It’s still under investigation, but scientifically, it’s [currently known](https://www.ncbi.nlm.nih.gov/pmc/articles/PMC4034215/) that if you breathe quickly in ways that activate your body’s stress systems, you can get your body to postpone some of the things it would normally do to respond to illness. A lot of “feeling ill” is your body’s process of fighting illness, so by intentional and frequent hyperventilation, like a controlled panic attack, you can make your body feel like it has more important things to deal with than being ill.

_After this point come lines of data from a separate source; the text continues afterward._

(** The rules of [runAudit], applied in the order of the source. *)
Definition applyRules (acc : Acc) (definedStylesCount : nat) : Running :=
  let run0 : Running := (100%Z, []) in
  let run1 :=
    deduct (20 <? List.length (colors acc)) 10
      {| severity := warning;
         message := lit "High color count (" ++ count (List.length (colors acc))
                      ++ lit " unique colors)";
         details := Some (lit "Consider consolidating into a design system palette") |}
      run0 in
  let run2 :=
    deduct (3 <? List.length (fonts acc)) 10
      {| severity := warning;
         message := lit "Too many font families (" ++ count (List.length (fonts acc))
                      ++ lit ")";
         details := Some (join (lit ", ") (List.firstn 5 (fonts acc))) |}
      run1 in
  let run3 :=
    deduct (10 <? List.length (fontSizes acc)) 5
      {| severity := info;
         message := lit "Many font sizes (" ++ count (List.length (fontSizes acc))
                      ++ lit " variations)";
         details := Some (lit "Consider using a type scale") |}
      run2 in
  let ratio := componentRatio acc in
  let run4 :=
    deduct (JSNumber.ltb ratio (Fin (1 # 10)) && (50 <? acc_totalNodes acc)) 10
      {| severity := warning;
         message := lit "Low component usage";
         details := Some (lit "Only " ++ toFixed 1 (JSNumber.mul ratio (Fin 100))
                            ++ lit "% of nodes are component instances") |}
      run3 in
  let run5 :=
    deduct (10 <? List.length (unstyledNodes acc)) 5
      {| severity := info;
         message := count (List.length (unstyledNodes acc)) ++ lit " elements without styles";
         details := Some (lit "Consider applying shared styles for consistency") |}
      run4 in
  let run6 :=
    deduct ((acc_components acc =? 0) && (20 <? acc_totalNodes acc)) 15
      {| severity := warning;
         message := lit "No components defined";
         details := Some (lit "Creating components enables reusability") |}
      run5 in
  let run7 :=
    deduct ((definedStylesCount =? 0) && (10 <? acc_totalNodes acc)) 10
      {| severity := warning;
         message := lit "No styles defined in file";
         details := Some (lit "Styles help maintain design consistency") |}
      run6 in
  run7.

(** From the accumulated state to the audit result, with the final clamp
    [Math.max(0, result.score)]. *)
Definition conclude (acc : Acc) (definedStylesCount : nat) : AuditResult :=
  let run := applyRules acc definedStylesCount in
  {| score := Z.max 0 (fst run);
     issues := snd run;
     stats := statsOf acc |}.

(** The audit of the subtree rooted at [auditRoot], in a file that defines
    [definedStylesCount] shared styles. *)
Definition audit (auditRoot : FigmaNode) (definedStylesCount : nat) : AuditResult :=
  conclude (traverseNodes visit auditRoot accStart) definedStylesCount.

End WithBuiltins.

(** A frame without fills, and the same frame with one opaque red fill. *)
Definition bareFrame : FigmaNode := plainNode "1:1" "Card" "FRAME" None.

Definition redFill : FigmaFill :=
  {| fill_type := lit "SOLID";
     color := Some {| r := Fin 1; g := Fin 0; b := Fin 0; a := Some (Fin 1) |};
     opacity := None |}.

Definition redFrame : FigmaNode :=
  mkNode (lit "1:1") (lit "Card") (lit "FRAME") None (Some [redFill])
    None None None None None None ∅.

(** The same accumulated state with another set of colors. *)
Definition withColors (acc : Acc) (cs : list jsstring) : Acc :=
  {| acc_totalNodes := acc_totalNodes acc;
     acc_components := acc_components acc;
     acc_componentInstances := acc_componentInstances acc;
     acc_frames := acc_frames acc;
     acc_textNodes := acc_textNodes acc;
     colors := cs;
     fonts := fonts acc;
     fontSizes := fontSizes acc;
     stylesUsedSet := stylesUsedSet acc;
     unstyledNodes := unstyledNodes acc |}.

(** The score as the specification words it: 100, less each deduction whose
    condition holds, not below 0. *)
Definition when (cond : bool) (amount : Z) : Z := if cond then amount else 0%Z.

Definition specifiedScore (s : Stats) (definedStylesCount : nat) : Z :=
  let ratioBelowTenPercent :=
    10 * componentInstances s <? Nat.max (totalNodes s) 1 in
  let deductions : list Z :=
    [ when (20 <? uniqueColors s) 10%Z;
      when (3 <? uniqueFonts s) 10%Z;
      when (10 <? uniqueFontSizes s) 5%Z;
      when (ratioBelowTenPercent && (50 <? totalNodes s)) 10%Z;
      when (10 <? unstyled s) 5%Z;
      when ((components s =? 0) && (20 <? totalNodes s)) 15%Z;
      when ((definedStylesCount =? 0) && (10 <? totalNodes s)) 10%Z ] in
  Z.max 0 (List.fold_left Z.sub deductions 100%Z).

End Audit.

(** ** Node utilities, continued ([src/utils/nodes.ts]) *)

Module NodeIndex.
Import Nodes.

Definition COMMA : CodeUnit := 44%N.

(** [s.split(sep)] for a separator of one code unit; the empty string
    splits into one empty part. *)
Fixpoint splitOn (sep : CodeUnit) (s : jsstring) : list jsstring :=
  match s with
  | [] => [[]]
  | c :: rest =>
      if (c =? sep)%N then [] :: splitOn sep rest
      else match splitOn sep rest with
           | part :: parts => (c :: part) :: parts
           | [] => [[c]]
           end
  end.

(** [Boolean(s)] for a string. *)
Definition nonEmpty (s : jsstring) : bool :=
  match s with [] => false | _ => true end.

Definition parseNodeIdsCsv (value : jsstring) : list jsstring :=
  List.filter nonEmpty (List.map normalizeNodeId (splitOn COMMA value)).
(** ** Successful runs *)

(** Symbolic execution of a run recorded in hypothesis [H]: the library
    answers and the pure steps are split into their cases, and the cases
    that contradict [H] are closed. *)
Ltac run_step E H :=
  match type of H with
  | context [E ?c ?w0] => destruct (E c w0) as [[?|?] ?] eqn:?
  | context [match ?r with Ok _ => _ | Raise _ => _ end] => destruct r eqn:?
  | context [match ?p with pair _ _ => _ end] => is_var p; destruct p
  end; cbn [fst snd unpack2] in H; try discriminate H.

Ltac run_notebook E H :=
  unfold notebook, acquisition, ensure_directory, download_and_extract,
    load_graph, prune_graph, convert, load_image, evaluate_tf, evaluate_coreml in H;
  change (coreml_output_names tf_output_names)
    with ["concat__0"; "concat_1__0"] in H;
  change tf_output_names with ["concat:0"; "concat_1:0"] in H;
  cbv [mbind M_bind lift extern mapM mret M_ret with_ finally
       os_path_exists os_makedirs] in H;
  cbn [record fs] in H;
  repeat run_step E H.

(** The two tests of the directory are split into their cases. *)
Ltac run_choice H :=
  match type of H with
  | context [bool_decide ?P] => destruct (bool_decide P) eqn:?
  | context [decide ?P] => destruct (decide P)
  end; cbn [negb] in H; try discriminate H.

(** The answers of the two runtimes in a run that was executed. *)
Ltac runtime_answers E tb ts cb cs :=
  match goal with
  | Hrun : E (Call "Session.run" ?xs) _ = (Ok ?v, _),
    Hpredict : E (Call "MLModel.predict" ?ys) _ = (Ok ?d, _) |- _ =>
      eexists; exists (Call "Session.run" xs), v, tb, ts,
        (Call "MLModel.predict" ys), d, cb, cs
  end.

Lemma compare_outputs_ok v1 v2 v3 v4 b s :
  compare_outputs v1 v2 v3 v4 = Ok (b, s) →
  ∃ cb cs tb ts,
    v1 = VArray cb ∧ v2 = VArray cs ∧ v3 = VArray tb ∧ v4 = VArray ts
    ∧ rel_error cb tb = Ok b ∧ rel_error cs ts = Ok s.
Proof.
  unfold compare_outputs. intros H.
  destruct v1 as [| | | |cb| | |]; try discriminate H.
  destruct v3 as [| | | |tb| | |]; try discriminate H.
  cbn [as_array mbind result_bind] in H.
  destruct (rel_error cb tb) as [b'|] eqn:Hb; [|discriminate H].
  destruct v2 as [| | | |cs| | |]; try discriminate H.
  destruct v4 as [| | | |ts| | |]; try discriminate H.
  cbn [as_array mbind result_bind] in H.
  destruct (rel_error cs ts) as [s'|] eqn:Hs; [|discriminate H].
  injection H as <- <-. by eexists _, _, _, _.
Qed.

(** X21: a run of the notebook that returns has made the library calls
    of the cells in the order of the source, every one of them returned,
    every [with] block was left right after its body, and [os.makedirs]
    was called exactly when the directory was absent at the start. *)
Theorem successful_run_calls E w v w' :
  notebook E w = (Ok v, w') →
  ∃ evs, log w' = log w ++ evs
         ∧ Forall event_ok evs
         ∧ (fun ev : event => fn ev.1) <$> evs
           = calls_of_a_successful_run (bool_decide (example_dir ∈ fs w)).
Proof.
  intros H.
  destruct (decide (example_dir ∈ fs w)) as [Hin|Hin].
  - rewrite (bool_decide_eq_true_2 _ Hin).
    run_notebook E H.
    rewrite (bool_decide_eq_true_2 _ Hin) in H. cbn [negb] in H.
    repeat run_step E H.
    injection H as <- <-. cbn [record log].
    eexists. split; [rewrite <- !(assoc_L (++)); reflexivity|].
    split; [|reflexivity].
    repeat (apply Forall_cons; split; [by eexists|]). apply Forall_nil_2.
  - rewrite (bool_decide_eq_false_2 _ Hin).
    run_notebook E H.
    rewrite (bool_decide_eq_false_2 _ Hin) in H. cbn [negb] in H.
    rewrite (decide_False (P := example_dir ∈ fs w)) in H by done.
    repeat run_step E H.
    injection H as <- <-. cbn [record log].
    eexists. split; [rewrite <- !(assoc_L (++)); reflexivity|].
    split; [|reflexivity].
    repeat (apply Forall_cons; split; [by eexists|]). apply Forall_nil_2.
Qed.

Lemma successful_run_calls_witness :
  let w' := (notebook (demo_env None) fresh_world).2 in
  ∃ evs, log w' = log fresh_world ++ evs
         ∧ Forall event_ok evs
         ∧ (fun ev : event => fn ev.1) <$> evs
           = calls_of_a_successful_run (bool_decide (example_dir ∈ fs fresh_world)).
Proof.
  apply (successful_run_calls (demo_env None) fresh_world (3 # 4, 2 # 3)%Q).
  by vm_compute.
Defined.

(** X22: the two numbers a run of the notebook returns are the errors of
    the outputs of that run: the answer of [Session.run] unpacks into two
    arrays, the answer of [MLModel.predict] holds two arrays under the
    renamed tensor names, and the numbers are [rel_error] of the box
    encodings and of the scores, CoreML array first. *)
Theorem notebook_reports_the_errors_of_the_run
    E w rel_error_box rel_error_score w' :
  notebook E w = (Ok (rel_error_box, rel_error_score), w') →
  ∃ evs c_run tf_values tf_box tf_scores c_predict d coreml_box coreml_scores,
    log w' = log w ++ evs
    ∧ (c_run, Ok tf_values) ∈ evs ∧ fn c_run = "Session.run"
    ∧ unpack2 tf_values = Ok (VArray tf_box, VArray tf_scores)
    ∧ (c_predict, Ok d) ∈ evs ∧ fn c_predict = "MLModel.predict"
    ∧ getitem d "concat__0" = Ok (VArray coreml_box)
    ∧ getitem d "concat_1__0" = Ok (VArray coreml_scores)
    ∧ rel_error coreml_box tf_box = Ok rel_error_box
    ∧ rel_error coreml_scores tf_scores = Ok rel_error_score.
Proof.
  intros H. run_notebook E H;
    repeat first [run_step E H | run_choice H].
  all: injection H as <- <- <-; cbn [record log].
  all: match goal with
       | Hc : compare_outputs _ _ _ _ = Ok _ |- _ =>
           apply compare_outputs_ok in Hc
             as (cb & cs & tb & ts & -> & -> & -> & -> & Hb & Hs)
       end.
  all: runtime_answers E tb ts cb cs.
  all: split; [rewrite <- !(assoc_L (++)); reflexivity|].
  all: split_and!; try done.
  all: repeat first [apply list_elem_of_here | apply list_elem_of_further].
Qed.

Lemma notebook_reports_the_errors_of_the_run_witness :
  let w' := (notebook (demo_env None) fresh_world).2 in
  ∃ evs c_run tf_values tf_box tf_scores c_predict d coreml_box coreml_scores,
    log w' = log fresh_world ++ evs
    ∧ (c_run, Ok tf_values) ∈ evs ∧ fn c_run = "Session.run"
    ∧ unpack2 tf_values = Ok (VArray tf_box, VArray tf_scores)
    ∧ (c_predict, Ok d) ∈ evs ∧ fn c_predict = "MLModel.predict"
    ∧ getitem d "concat__0" = Ok (VArray coreml_box)
    ∧ getitem d "concat_1__0" = Ok (VArray coreml_scores)
    ∧ rel_error coreml_box tf_box = Ok (3 # 4)%Q
    ∧ rel_error coreml_scores tf_scores = Ok (2 # 3)%Q.
Proof.
  apply (notebook_reports_the_errors_of_the_run (demo_env None) fresh_world).
  by vm_compute.
Defined.
(** [processData]; [None] when [processCrimeCounts] raises. *)
Definition processData (neighborhoods crimes : list Feature) : option Data :=
  let valid := validNeighborhoods neighborhoods in
  crimeCounts ← processCrimeCounts valid crimes;
  let centroids := calculateCentroids (geoPathCentroid neighborhoods) valid in
  Some {| data_crimeCounts := crimeCounts;
          data_maxCrimeCount := maxCrimeCount crimeCounts;
          data_centroids := centroids;
          data_knnLinks := calculateKNN K centroids |}.

(** [validateData]: [None] when it returns [true], otherwise the message it
    shows before it returns [false].  A document is [None] when it is [null];
    an empty array of features is truthy. *)
Definition validateData (neighborhoodData crimeData : option FeatureCollection)
    : option string :=
  match neighborhoodData ≫= features with
  | None => Some "Invalid neighborhood data structure"
  | Some _ =>
      match crimeData ≫= features with
      | None => Some "Invalid crime data structure"
      | Some _ => None
      end
  end.

(** The callback of [loadData] for the two documents that were fetched.  An
    error raised by [processData] is caught by the handler [.catch], which
    shows its own message. *)
Definition loadData (neighborhoodData crimeData : option FeatureCollection)
    : Outcome :=
  match validateData neighborhoodData crimeData with
  | Some message => ShowError message
  | None =>
      match processData (default [] (neighborhoodData ≫= features))
                        (default [] (crimeData ≫= features)) with
      | Some data => Rendered data
      | None => ShowError "Error loading data. Check console and file paths."
      end
  end.
End Pipeline.

(** ** The link layer *)

(** The two ends of the line [KNNLinkLayer.render] draws for a link:
    [(d.source.coords, d.target.coords)]; a link stores positions, which are
    looked up in the centroid array. *)
Definition link_line (centroids : list Centroid) (link : Link)
    : option (Position * Position) :=
  s ← centroids !! source link;
  t ← centroids !! target link;
  Some (coords s, coords t).

(** ** Measures of the link list *)

(** The link was pushed in the turn of its source, for an entry visited
    there. *)
Definition pushed_for_source (K : nat) (centroids : list Centroid)
    (link : Link) : Prop :=
  ∃ center1 e, centroids !! source link = Some center1 ∧
    e ∈ selected K centroids (source link) center1 ∧ index e = target link.

(** The links that start at the centroid at position [i]. *)
Definition links_from (i : nat) (knnLinks : list Link) : list Link :=
  List.filter (λ link, Nat.eqb (source link) i) knnLinks.

(** The positions that are an end of some link. *)
Definition link_ends (knnLinks : list Link) : gset nat :=
  list_to_set (knnLinks ≫= λ link, [source link; target link]).
Lemma steps_batch_write (fault : io_fault) (st : state) :
  steps ss st (Writer.batch_write_attendance fault st).
Proof.
  destruct (decide (attendance_queue st = [])) as [E|Hq].
  { unfold Writer.batch_write_attendance. by rewrite E. }
  eapply rtc_l; [apply step_open|].
  set (st1 := emit OpenAppend st).
  destruct fault as [| |k|calls durable].
  - rewrite batch_write_no_fault by done. fold st1.
    apply steps_write. simpl. by rewrite app_nil_r.
  - rewrite batch_write_open_fails by done. apply rtc_once, step_print.
  - rewrite batch_write_write_fails by done. fold st1. simpl.
    destruct (decide (k < length (attendance_queue st))%nat) as [Hk|Hk].
    + rewrite bool_decide_eq_true_2 by done.
      destruct (drop k (attendance_queue st)) as [|r q'] eqn:Hd.
      { apply (f_equal length) in Hd. rewrite length_drop in Hd. simpl in Hd. lia. }
      assert (Hq' : drop (S k) (attendance_queue st) = q').
      { replace (S k) with (k + 1)%nat by lia.
        by rewrite <- drop_drop, Hd. }
      rewrite Hq'.
      etrans; [apply (steps_write (take k (attendance_queue st)) st1 (r :: q'))|].
      { simpl. by rewrite <- Hd, take_drop. }
      eapply rtc_l; [by eapply step_lose|]. apply rtc_once, step_print.
    + rewrite bool_decide_eq_false_2 by done.
      apply steps_write. simpl.
      by rewrite take_ge, drop_ge, app_nil_r by lia.
  - rewrite batch_write_device_fails by done. fold st1.
    set (m := Nat.min durable calls).
    etrans; [apply (steps_write (take m (attendance_queue st)) st1
                      (drop m (attendance_queue st)))|].
    { simpl. by rewrite take_drop. }
    etrans; [apply (steps_lose (S calls - m))|]. simpl.
    rewrite drop_drop. replace (m + (S calls - m))%nat with (S calls) by lia.
    apply rtc_once, step_print.
Qed.
(** The [switch] of each menu's [processChoice]; showing the inventory and
    the [default] branch change nothing. *)
Definition processChoice (r : Role) (choice : Z) (a : Answers) (w : World) : World :=
  match r with
  | Admin =>
      match choice with
      | 1 => insertProduct a w
      | 2 => deleteProduct a w
      | 3 => restockProduct a w
      | 4 => sellProduct a w
      | 5 => w
      | 6 => exportInventory a w
      | 7 => exportReceipt a w
      | _ => w
      end
  | InventoryManager =>
      match choice with
      | 1 => insertProduct a w
      | 2 => deleteProduct a w
      | 3 => restockProduct a w
      | 4 => w
      | 5 => exportInventory a w
      | _ => w
      end
  | Cashier =>
      match choice with
      | 1 => sellProduct a w
      | 2 => w
      | 3 => exportReceipt a w
      | _ => w
      end
  end.

(** The choice that leaves the menu. *)
Definition back (r : Role) : Z :=
  match r with Admin => 8 | InventoryManager => 6 | Cashier => 4 end.

(** [show]: the loop over the choices typed, each with the answers its
    command obtains, until the user goes back.  When the list ends the menu
    is still waiting for input; the result is the world at that point. *)
Fixpoint show (r : Role) (typed : list (Z * Answers)) (w : World) : World :=
  match typed with
  | [] => w
  | (choice, a) :: rest =>
      if bool_decide (choice = back r) then w
      else show r rest (processChoice r choice a w)
  end.

End Handlers.

End Menu.

Module SupermarketApp.

Section App.

Variable show_double : Q -> string.

Definition handleRoleSelection (role : Z) (typed : list (Z * Answers)) (w : World)
  : World :=
  match role with
  | 1 => Menu.show show_double Admin typed w
  | 2 => Menu.show show_double InventoryManager typed w
  | 3 => Menu.show show_double Cashier typed w
  | _ => w
  end.

(** [run] from a given world: the roles chosen at the login menu, each with
    what is typed in the menu it opens, until the user exits. *)
Fixpoint run_from (w : World) (sessions : list (Z * list (Z * Answers))) : World :=
  match sessions with
  | [] => w
  | (role, typed) :: rest =>
      if bool_decide (role = 4) then w
      else run_from (handleRoleSelection role typed w) rest
  end.

(** The application starts with an empty inventory and an empty receipt. *)
Definition run (disk0 : gmap string string)
    (sessions : list (Z * list (Z * Answers))) : World :=
  run_from (mkWorld ∅ Reciept.empty disk0) sessions.

End App.

End SupermarketApp.
(** * blenderseed: the render-stream decoder of [render.py]

    A shallow embedding of [RenderAppleseed.__render_project_file] and of the
    chunk decoders it calls, followed by the properties of the stream
    protocol, the window clipping and the progress accounting.

    Conventions of the embedding.
    - [os.read(fd, n)] on the child's stdout is a read on a [pipe]: the list of
      deliveries still to come.  One call returns at most one delivery, cut to
      [n] bytes; the empty pipe is end-of-stream and reads as [b""].
    - [self.test_break()] is an oracle: a list of pending answers followed by a
      final answer that is repeated for ever.
    - [struct.unpack] uses the native byte order; the stream is little-endian.
    - A 32-bit float is identified with its IEEE-754 bit pattern; the code only
      moves floats around.
    - [begin_result]/[layer.rect = ...]/[end_result] appends a [commit] to
      [sink]; [update_progress] appends the exact quotient to [progress].
    - [while] loops take fuel; [Spin] is a loop that did not finish. *)

From Stdlib Require Import Strings.String.
From Stdlib Require Import ZArith List Lia Bool QArith Sorted.
From Stdlib Require Import Strings.Byte.
Import ListNotations.
Local Open Scope Z_scope.
Definition set_training (v : bool) (w : world) : world :=
  mkWorld (w_dirpath w) (w_rank w) (w_model_name w) (w_distributed w) (w_epoch w)
    (w_step w) (w_iteration w) (w_best w) (w_weights w) v (w_optimizer w)
    (w_scheduler w) (w_loaders w) (w_data w) (w_labels w) (w_loss w) (w_files w)
    (w_heap w) (w_gather_in w).

Definition set_optimizer (v : option OptState) (w : world) : world :=
  mkWorld (w_dirpath w) (w_rank w) (w_model_name w) (w_distributed w) (w_epoch w)
    (w_step w) (w_iteration w) (w_best w) (w_weights w) (w_training w) v
    (w_scheduler w) (w_loaders w) (w_data w) (w_labels w) (w_loss w) (w_files w)
    (w_heap w) (w_gather_in w).

Definition set_scheduler (v : option SchedState) (w : world) : world :=
  mkWorld (w_dirpath w) (w_rank w) (w_model_name w) (w_distributed w) (w_epoch w)
    (w_step w) (w_iteration w) (w_best w) (w_weights w) (w_training w) (w_optimizer w)
    v (w_loaders w) (w_data w) (w_labels w) (w_loss w) (w_files w) (w_heap w)
    (w_gather_in w).

Definition set_data (v : option tensor) (w : world) : world :=
  mkWorld (w_dirpath w) (w_rank w) (w_model_name w) (w_distributed w) (w_epoch w)
    (w_step w) (w_iteration w) (w_best w) (w_weights w) (w_training w) (w_optimizer w)
    (w_scheduler w) (w_loaders w) v (w_labels w) (w_loss w) (w_files w) (w_heap w)
    (w_gather_in w).

Definition set_labels (v : option (list Z)) (w : world) : world :=
  mkWorld (w_dirpath w) (w_rank w) (w_model_name w) (w_distributed w) (w_epoch w)
    (w_step w) (w_iteration w) (w_best w) (w_weights w) (w_training w) (w_optimizer w)
    (w_scheduler w) (w_loaders w) (w_data w) v (w_loss w) (w_files w) (w_heap w)
    (w_gather_in w).

Definition set_loss (v : option Q) (w : world) : world :=
  mkWorld (w_dirpath w) (w_rank w) (w_model_name w) (w_distributed w) (w_epoch w)
    (w_step w) (w_iteration w) (w_best w) (w_weights w) (w_training w) (w_optimizer w)
    (w_scheduler w) (w_loaders w) (w_data w) (w_labels w) v (w_files w) (w_heap w)
    (w_gather_in w).

Definition set_files (v : gmap string file) (w : world) : world :=
  mkWorld (w_dirpath w) (w_rank w) (w_model_name w) (w_distributed w) (w_epoch w)
    (w_step w) (w_iteration w) (w_best w) (w_weights w) (w_training w) (w_optimizer w)
    (w_scheduler w) (w_loaders w) (w_data w) (w_labels w) (w_loss w) v (w_heap w)
    (w_gather_in w).

Definition set_heap (v : list (list batch)) (w : world) : world :=
  mkWorld (w_dirpath w) (w_rank w) (w_model_name w) (w_distributed w) (w_epoch w)
    (w_step w) (w_iteration w) (w_best w) (w_weights w) (w_training w) (w_optimizer w)
    (w_scheduler w) (w_loaders w) (w_data w) (w_labels w) (w_loss w) (w_files w) v
    (w_gather_in w).

Definition set_gather_in (v : list (list nd)) (w : world) : world :=
  mkWorld (w_dirpath w) (w_rank w) (w_model_name w) (w_distributed w) (w_epoch w)
    (w_step w) (w_iteration w) (w_best w) (w_weights w) (w_training w) (w_optimizer w)
    (w_scheduler w) (w_loaders w) (w_data w) (w_labels w) (w_loss w) (w_files w)
    (w_heap w) v.

(** ** Computations: state, exceptions and a trace of events *)

Definition M (A : Type) : Type := world -> result A * world * list event.

Definition ret {A} (a : A) : M A := fun w => (Ok a, w, []).

Definition bind {A B} (m : M A) (f : A -> M B) : M B :=
  fun w =>
    match m w with
    | (Ok a, w1, t1) =>
        match f a w1 with
        | (r, w2, t2) => (r, w2, t1 ++ t2)
        end
    | (Err e, w1, t1) => (Err e, w1, t1)
    end.

Declare Scope engine_scope.
Delimit Scope engine_scope with engine.
Notation "'let*' x ':=' m 'in' k" := (bind m (fun x => k))
  (at level 10, x pattern, m at level 100, k at level 200) : engine_scope.
Notation "m ;; k" := (bind m (fun _ => k))
  (at level 100, k at level 200, right associativity) : engine_scope.
Local Open Scope engine_scope.

Definition raise {A} (e : exn) : M A := fun w => (Err e, w, [EvRaise e]).
Definition emit (ev : event) : M unit := fun w => (Ok tt, w, [ev]).
Definition gets {A} (f : world -> A) : M A := fun w => (Ok (f w), w, []).
Definition modify (f : world -> world) : M unit := fun w => (Ok tt, f w, []).

(** The outcome of a call into a library or of a Python primitive. *)
Definition lift {A} (r : result A) : M A :=
  match r with
  | Ok a => ret a
  | Err e => raise e
  end.

(** An attribute that may be None or missing: using it raises. *)
Definition need {A} (o : option A) (attr : string) : M A :=
  match o with
  | Some a => ret a
  | None => raise (AttributeError attr)
  end.

(** [try: m  except StopIteration: h]. *)
Definition try_except_StopIteration {A} (m h : M A) : M A :=
  fun w =>
    match m w with
    | (Err StopIteration, w1, t1) =>
        match h w1 with
        | (r, w2, t2) => (r, w2, t1 ++ EvCaught StopIteration :: t2)
        end
    | other => other
    end.

(** [x / n] for a float x and an int n. *)
Definition py_div (x : Q) (n : Z) : M Q :=
  if Z.eqb n 0 then raise ZeroDivisionError else ret (x / inject_Z n)%Q.

(** [a % b] for ints. *)
Definition py_mod (a b : Z) : M Z :=
  if Z.eqb b 0 then raise ZeroDivisionError else ret (a mod b).

(** [self.data_loaders[name]]. *)
Definition get_loader (name : string) : M (list batch) :=
  let* ld := gets (fun w => w_loaders w !! name) in
  match ld with
  | Some l => ret l
  | None => raise (KeyError name)
  end.

(** [iter(loader)]: a new iterator object, at the start of the loader. *)
Definition py_iter (ld : list batch) : M loc :=
  fun w =>
    let l := length (w_heap w) in
    (Ok l, set_heap (w_heap w ++ [ld]) w, [EvIter l]).

(** [next(it)]: the object itself advances, whoever holds it. *)
Definition py_next (it : loc) : M batch :=
  fun w =>
    match w_heap w !! it with
    | Some (b :: rest) =>
        (Ok b, set_heap (<[it := rest]> (w_heap w)) w, [EvNext it (S (length rest))])
    | Some [] => (Err StopIteration, w, [EvNext it 0; EvRaise StopIteration])
    | None => (Err (ExternalError "no such iterator"), w,
               [EvNext it 0; EvRaise (ExternalError "no such iterator")])
    end.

There may be more to it than that, because what I called the “stress system”; the sympathetic nervous system, and the hormones adrenaline and cortisol, which are raised by this method, might not be the only thing involved in stress:
There’s also a hormone that’s recently been discovered to have an [influence](https://www.sciencemag.org/news/2019/09/hormone-secreted-bones-may-help-us-escape-danger) on the stress response called osteocalcin, and natural stress seems to raise it, but as far as I’m aware Wim Hof’s techniques haven’t been tested against that.
It’s also possible that intentionally stressing yourself out biologically in a controlled way, while actually being relatively calm and controlled about it, means that it operates in a different way to normal stress, but “controlled panic attack meditation” strikes me as a pretty reasonable eli5.